More than 45 per cent of human hair is made of carbon - making it a useful resource for scientists. Source: The Feed/ Pat Forrest
“I was very surprised and also quite excited when I saw the effect of the carbon dots,” she said.
“More stable means that it can last longer, and therefore in the long run the cost of the solar is cheaper.”
She says making it more affordable and easier to access is her ultimate goal.

Professor Hongxia Wang Source: Supplied
Human hair powering mobile phones and spacecraft?
Professor Wang says anything that requires electricity, can be powered with solar.
“It can be used to provide electricity for mobile devices, laptops, phones, solar cars or boats, also for spacecraft and satellites,” she said.
Which means if the nanodots end up being used in the commercial production of perovskite solar and researchers prove the technology can cope in extreme environments:
Our hair may one day end up playing a role in solar powering spacecraft.
“It is new research and quite often we don’t know what is going to happen...But this curiosity drives us to try all kinds of crazy ideas,” Prof. Wang said.
“In the end it needs to be tested by industry.”
Who thought to use human hair in technology?
Professor Wang is building on research first championed by QUT PhD student Amandeep Singh Pannu.
He says the journey started with his own locks.
“I’m a Sikh and hair in my culture, we believe it is very sacred...We don’t cut it. When we comb our hair, we keep it and we discard it very safely. I had a lot of my own hair.
“So, I said, why am I throwing it? I should try and convert it to something else!”
“It was basically a side project.”
But in 2020, it turned into ground-breaking research. Along with Associate Professor Prashant Sonar, he discovered how to convert hair into carbon nanodots and, like smartwatches.
“We process the hair to convert carbon present in human hair into small dots which when excited start omitting light,” Mr Singh said.

PhD student Amandeep Singh and Associate Professor Prashant Sonar Source: Supplied
Amandeep says hair is than the metals we use for smart devices or solar at the moment.
In fact, hair is the resource of the future, according to Paul Frasca, the CEO and co-founder of an organisation that collects and reuses discarded hair and other waste materials from hairdressers.
Preparing hair for a Great Barrier Reef oil spill
Amandeep Singh and Paul Frasca met in 2019, while Amandeep was looking into carbon in hair.
“Paul handed me his paper and told me they’re already doing research looking into how human hair absorbs oil. So, I was excited and thought I was going in the right direction, [so much so] that my side project became my main project, my PhD,” Mr Singh said.

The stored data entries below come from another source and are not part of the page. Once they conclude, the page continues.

(** The time at which a process is lowered, and whether it is over. *)
Definition downgradeTime (ac : AdaptiveController) (ps : procState) : time :=
  if (0 <? downgradeAfter ac) && negb (time_IsZero (UpgradedAt ps)) then time_Add (UpgradedAt ps) (downgradeAfter ac)
  else DowngradeAt ps.
Definition expired (now : time) (ac : AdaptiveController) (ps : procState) : bool :=
  (LevelDefault <? p_Level ps) && negb (time_IsZero (downgradeTime ac ps)) && time_After now (downgradeTime ac ps).

Definition tick_proc (now : time) (wr : bool) (st : AdaptiveController * Z) (e : Z * procState) : AdaptiveController * Z :=
  let '(ac, downgraded) := st in let '(pid, ps) := e in
  if expired now ac ps
  then let ac := set_proc pid (lower ps) ac in
       let ac := set_bpf (del wr pid (bpf ac)) ac in
       (add_downgrade ac, downgraded + 1)
  else (ac, downgraded).

Definition Tick `{MapOrder} (k : nat) (now : time) (wr : bool) (ac : AdaptiveController) : AdaptiveController * Z :=
  let '(ac, n) := foldl (tick_proc now wr) (ac, 0) (range k (map_to_list (procs ac))) in (refreshStats ac, n).

Definition OnAlert (pid : Z) (score : float64) (t : clock) (wr : bool) (ac : AdaptiveController) : AdaptiveController * Level :=
  if f_ltb score (AlertThreshold LevelSuspicious) then (ac, GetLevel pid ac)
  else if f_geb score (AlertThreshold LevelInvestigating) then
    let ps := getOrCreate pid ac in
    let down := if 0 <? DowngradeAfter LevelInvestigating then time_Add (t_down t) (DowngradeAfter LevelInvestigating * Second)
                else time_Add (t_down t) (5 * Minute) in
    let ac := set_proc pid (mkProc (PID ps) LevelInvestigating (UpgradedAt ps) (t_alert t) (i64 (AlertCount ps + 1)) down) ac in
    (set_bpf (put wr pid LevelInvestigating (bpf ac)) ac, LevelInvestigating)
  else Upgrade pid t wr ac.

(** ** The invariant *)

Definition valid_pid (pid : Z) : Prop := 0 <= pid < 2 ^ 32.

(** The entry of the kernel map for a process. *)
Definition entry (ps : option procState) : option Z :=
  ps ≫= fun ps => if LevelDefault <? p_Level ps then Some (p_Level ps) else None.

(** [n] bounds the number of alerts. *)
Record proc_ok (n : Z) (ps : procState) : Prop := {
  po_level : 1 <= p_Level ps <= 3;
  po_count : 0 <= AlertCount ps <= n;
  po_fresh : AlertCount ps = 0 -> UpgradedAt ps = 0;
  po_fast : p_Level ps = 3 -> AlertCount ps <= 1 -> UpgradedAt ps = 0;
  po_deadline : if LevelDefault <? p_Level ps then 0 < DowngradeAt ps else DowngradeAt ps = 0;
}.

Record state_ok (n : Z) (ac : AdaptiveController) : Prop := {
  so_conf : downgradeAfter ac = 0 /\ upgradeCooldown ac = 30 * Second;
  so_procs : map_Forall (fun pid ps => valid_pid pid /\ proc_ok n ps) (procs ac);
  so_mirror : exists m, bpf ac = Some m /\ forall pid, valid_pid pid -> m !! pid = entry (procs ac !! pid);
}.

Paul Frasca, CEO and co-founder of Sustainable Salons Source: Supplied
Paul Frasca started researching hair 15 years ago.
“What I found quite fascinating was that there weren't many people out there researching hair... And when we did start to really investigate and work with universities in studying hair, you start to find out just how amazing it is,” he said
“It really is this amazing absorbent to cleaning up oil spills,” he said.
Before working with Amandeep at QUT, Paul joined forces with which clean up oil spills in the ocean, as an alternative to damaging chemical dispersants.
“We're definitely not going out sprinkling the hair on top of the oil spill, right? So, what it actually is, it's a boom, essentially like a big sausage,” he said.

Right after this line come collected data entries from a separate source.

Lemma inv_insert T u q v r tu : inv T (u :: q) -> T !! u = Some tu -> 2 <= Level tu -> (v, r) ∈ nbrs te u -> v <> u ->
  let t := mkTaint (Level tu - 1) (Depth tu + 1) u r in
  grows T (<[v := t]> T) -> inv (<[v := t]> T) (u :: q ++ [v]).
Proof.
  intros [Hg Ho Hc Hs Hq] Hu Hl Hn Hne t Hgr.
  assert (given v (Level t) (Depth t)) as Hgt.
  { simpl. eapply given_hop; [|done|lia]. replace (Level tu - 1 + 1) with (Level tu) by lia.
    replace (Depth tu + 1 - 1) with (Depth tu) by lia. by apply Hg. }
  split.
  - intros w tw. rewrite lookup_insert. case_decide; [intros; by simplify_eq|apply Hg].
  - intros w tw. rewrite lookup_insert. case_decide as E; intros Hw.
    + simplify_eq. right. split; [done|]. exists tu. simpl. rewrite lookup_insert_ne by done. split; [done|]. unfold below. lia.
    + destruct (Ho w tw Hw) as [?|[? Hx]]; [by left|right]. split; [done|]. by eapply grows_below.
  - intros w tw Hw Hnq Hlw v' r' Hn'. rewrite lookup_insert in Hw. case_decide as E.
    + subst. exfalso. apply Hnq. rewrite elem_of_cons, elem_of_app, elem_of_cons. naive_solver.
    + eapply grows_below; [done|]. eapply (Hc w tw); [done| |done|done]. rewrite elem_of_cons, elem_of_app in Hnq. rewrite elem_of_cons. naive_solver.
  - intros w l Hw. eapply grows_below; [done|]. by apply Hs.
  - intros w. rewrite elem_of_cons, elem_of_app, elem_of_cons, elem_of_nil. intros Hw. rewrite lookup_insert. case_decide; [done|].
    apply Hq. rewrite elem_of_cons. naive_solver.
Qed.

(** The taints still to come. *)
Definition score (o : option TaintNode) : nat := match o with Some t => Z.to_nat (4 * Level t + Depth t) | None => 0 end.
Definition potential (T : gmap string TaintNode) : nat := sum_list_with (fun v => 17 - score (T !! v))%nat U.

Lemma sum_le {A} (f g : A -> nat) l : (forall x, x ∈ l -> f x <= g x)%nat -> (sum_list_with f l <= sum_list_with g l)%nat.
Proof.
  induction l as [|x l IH]; intros H; [done|]. simpl. specialize (IH ltac:(intros; apply H; by right)).
  specialize (H x ltac:(left)). lia.
Qed.

Lemma sum_lt {A} (f g : A -> nat) l y : (forall x, x ∈ l -> f x <= g x)%nat -> y ∈ l -> (f y < g y)%nat ->
  (sum_list_with f l < sum_list_with g l)%nat.
Proof.
  intros H Hy Hlt. induction l as [|x l IH]; [by apply elem_of_nil in Hy|]. simpl.
  pose proof (sum_le f g l ltac:(intros; apply H; by right)). pose proof (H x ltac:(left)).
  apply elem_of_cons in Hy as [->|Hy]; [lia|]. specialize (IH ltac:(intros; apply H; by right) Hy). lia.
Qed.

Lemma potential_insert T v t : v ∈ U -> (forall w tw, T !! w = Some tw -> given w (Level tw) (Depth tw)) -> given v (Level t) (Depth t) ->
  (forall tv, T !! v = Some tv -> ~ below (Level t) (Depth t) tv) -> (potential (<[v := t]> T) < potential T)%nat.
Proof.
  intros Hv Hg Ht Hb. apply given_range in Ht as (?&?&?). unfold potential.
  assert (score (T !! v) < score (Some t) <= 16)%nat as Hsc.
  { destruct (T !! v) as [tv|] eqn:Ev; simpl; [|lia]. destruct (given_range _ _ _ (Hg _ _ Ev)) as (?&?&?).
    specialize (Hb tv eq_refl). unfold below in Hb. lia. }
  apply (sum_lt _ _ U v); [|done|].
  - intros x _. destruct (decide (v = x)) as [<-|Hne]; [rewrite lookup_insert_eq; lia|]. by rewrite lookup_insert_ne.
  - rewrite lookup_insert_eq. lia.
Qed.

Lemma spread_inv u tu ns T q : inv T (u :: q) -> T !! u = Some tu -> 2 <= Level tu -> (forall v r, (v, r) ∈ ns -> (v, r) ∈ nbrs te u) ->
  exists T' q', spread u (Level tu - 1) ns (T, q) = (T', q') /\ inv T' (u :: q') /\ T' !! u = Some tu /\ grows T T' /\
    (forall v r, (v, r) ∈ ns -> exists tv, T' !! v = Some tv /\ below (Level tu - 1) (Depth tu + 1) tv) /\
    (length q' + potential T' <= length q + potential T)%nat.
Proof.
  revert T q. induction ns as [|[v r] ns IH]; intros T q Hi Hu Hl Hns.
  - exists T, q. split_and!; try done; [intros w t Hw; exists t; unfold below; split; [done|lia]|]. by intros v r ?%elem_of_nil.
  - assert ((v, r) ∈ nbrs te u) as Hn by (apply Hns; left). rewrite spread_cons.
    destruct (tryTaint_cases v u r T q tu Hu) as [[-> Hb]|(-> & Hne & Hb)].
    + destruct (IH T q Hi Hu Hl ltac:(intros; apply Hns; by right)) as (T' & q' & -> & ? & ? & Hg & Hall & ?).
      exists T', q'. split_and!; try done. intros v' r' [[= -> ->]|?]%elem_of_cons; [by eapply grows_below|by eapply Hall].
    + set (t := mkTaint (Level tu - 1) (Depth tu + 1) u r) in *.
      pose proof (grows_insert T v t Hb) as Hg. pose proof (inv_insert T u q v r tu Hi Hu Hl Hn Hne Hg) as Hi'.
      assert (potential (<[v := t]> T) < potential T)%nat as Hp.
      { apply potential_insert; [by eapply closed|apply Hi| |done]. apply (i_given _ _ Hi' v). by rewrite lookup_insert_eq. }
      destruct (IH (<[v := t]> T) (q ++ [v]) Hi') as (T' & q' & -> & ? & ? & Hg' & Hall & Hq);
        [by rewrite lookup_insert_ne|done|intros; apply Hns; by right|].
      exists T', q'. rewrite length_app in Hq. simpl in Hq. split_and!; try done; [| |lia].
      * intros w tw Hw. eapply (grows_below (<[v := t]> T)); [done|]. by apply Hg.
      * intros v' r' [[= -> ->]|?]%elem_of_cons; [|by eapply Hall]. eapply grows_below; [done|].
        exists t. rewrite lookup_insert_eq. split; [done|]. unfold below. simpl. lia.
Qed.

Lemma inv_pop T u q : inv T (u :: q) -> (forall t, T !! u = Some t -> 2 <= Level t -> forall v r, (v, r) ∈ nbrs te u ->
    exists tv, T !! v = Some tv /\ below (Level t - 1) (Depth t + 1) tv) -> inv T q.
Proof.
  intros [Hg Ho Hc Hs Hq] Hu. split; [done|done| |done|intros w Hw; apply Hq; by right].
  intros w t Hw Hnq Hl. destruct (decide (w = u)) as [->|Hne]; [by apply Hu|]. apply Hc; [done| |done].
  rewrite elem_of_cons. naive_solver.
Qed.

Lemma visit_inv T u q : inv T (u :: q) ->
  exists T' q', visit te u (T, q) = Some (T', q') /\ inv T' q' /\ (length q' + potential T' <= length q + potential T)%nat.
Proof.
  intros Hi. destruct (i_queue _ _ Hi u ltac:(left)) as [tu Hu]. rewrite (visit_spread te u T q tu Hu).
  unfold TaintLow. destruct (Z.ltb_spec (Level tu - 1) 1) as [Hl|Hl].
  - exists T, q. split_and!; [done| |done]. apply (inv_pop T u q Hi). intros t Ht. simplify_eq. lia.
  - destruct (spread_inv u tu (nbrs te u) T q Hi Hu ltac:(lia) ltac:(done)) as (T' & q' & -> & Hi' & Hu' & _ & Hall & Hp).
    exists T', q'. split_and!; [done| |done]. apply (inv_pop T' u q' Hi'). intros t Ht _ v r Hv. simplify_eq. by eapply Hall.
Qed.

Lemma loop_inv fuel T q : inv T q -> (length q + potential T < fuel)%nat -> exists T', propagate_loop fuel te (T, q) = Some T' /\ inv T' [].
Proof.
  revert T q. induction fuel as [|fuel IH]; intros T q Hi Hf; [lia|]. destruct q as [|u q]; simpl; [by exists T|].
  destruct (visit_inv T u q Hi) as (T' & q' & -> & Hi' & Hp). simpl in *. apply IH; [done|lia].
Qed.

(** ** The fixpoint *)

Lemma final_max T v l d : inv T [] -> given v l d -> exists t, T !! v = Some t /\ below l d t.
Proof.
  intros Hi. induction 1 as [v l Hs|u v r l d Hu IH Hn Hl]; [by eapply i_seed|].
  destruct IH as (tu & Htu & Hb). assert (2 <= Level tu) as H2 by (unfold below in Hb; lia).
  destruct (i_closed _ _ Hi u tu Htu ltac:(apply not_elem_of_nil) H2 v r Hn) as (tv & Hv & Hb').
  exists tv. split; [done|]. unfold below in *. lia.
Qed.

Sustainable Salons has paired up with more than a thousand shopfronts. Source: The Feed/ Pat Forrest
“If an oil spill did happen, we would need a vast amount of hair prepared, created into booms and stockpiled and to be at that oil spill within a few days,” he said.
He’s aiming to increase the stockpile to 50 tonnes.
The potential of hair
Research is underway into hair’s use in compost, fertiliser and maintaining moisture in soil. Even still, the sustainable use of human hair and its properties remains largely unexplored.
But it shouldn’t be.
“Because it grows like grass. So, here is this amazing organic material and it's filled with things like amino acids, protein, keratin. It just has all the goodies that can go into so many different products of the future,” Paul said.
“We've just been allowing this resource to just go into the bin,” he said.
He’s right. Possibly because hair gets weird and creepy once it's off your head, we’ve largely ignored its potential.
But the future could be your own hair lighting up your smart watch or your dog's hair mopping up an oil spill.
So, should we all be thinking twice about sending our locks to landfill?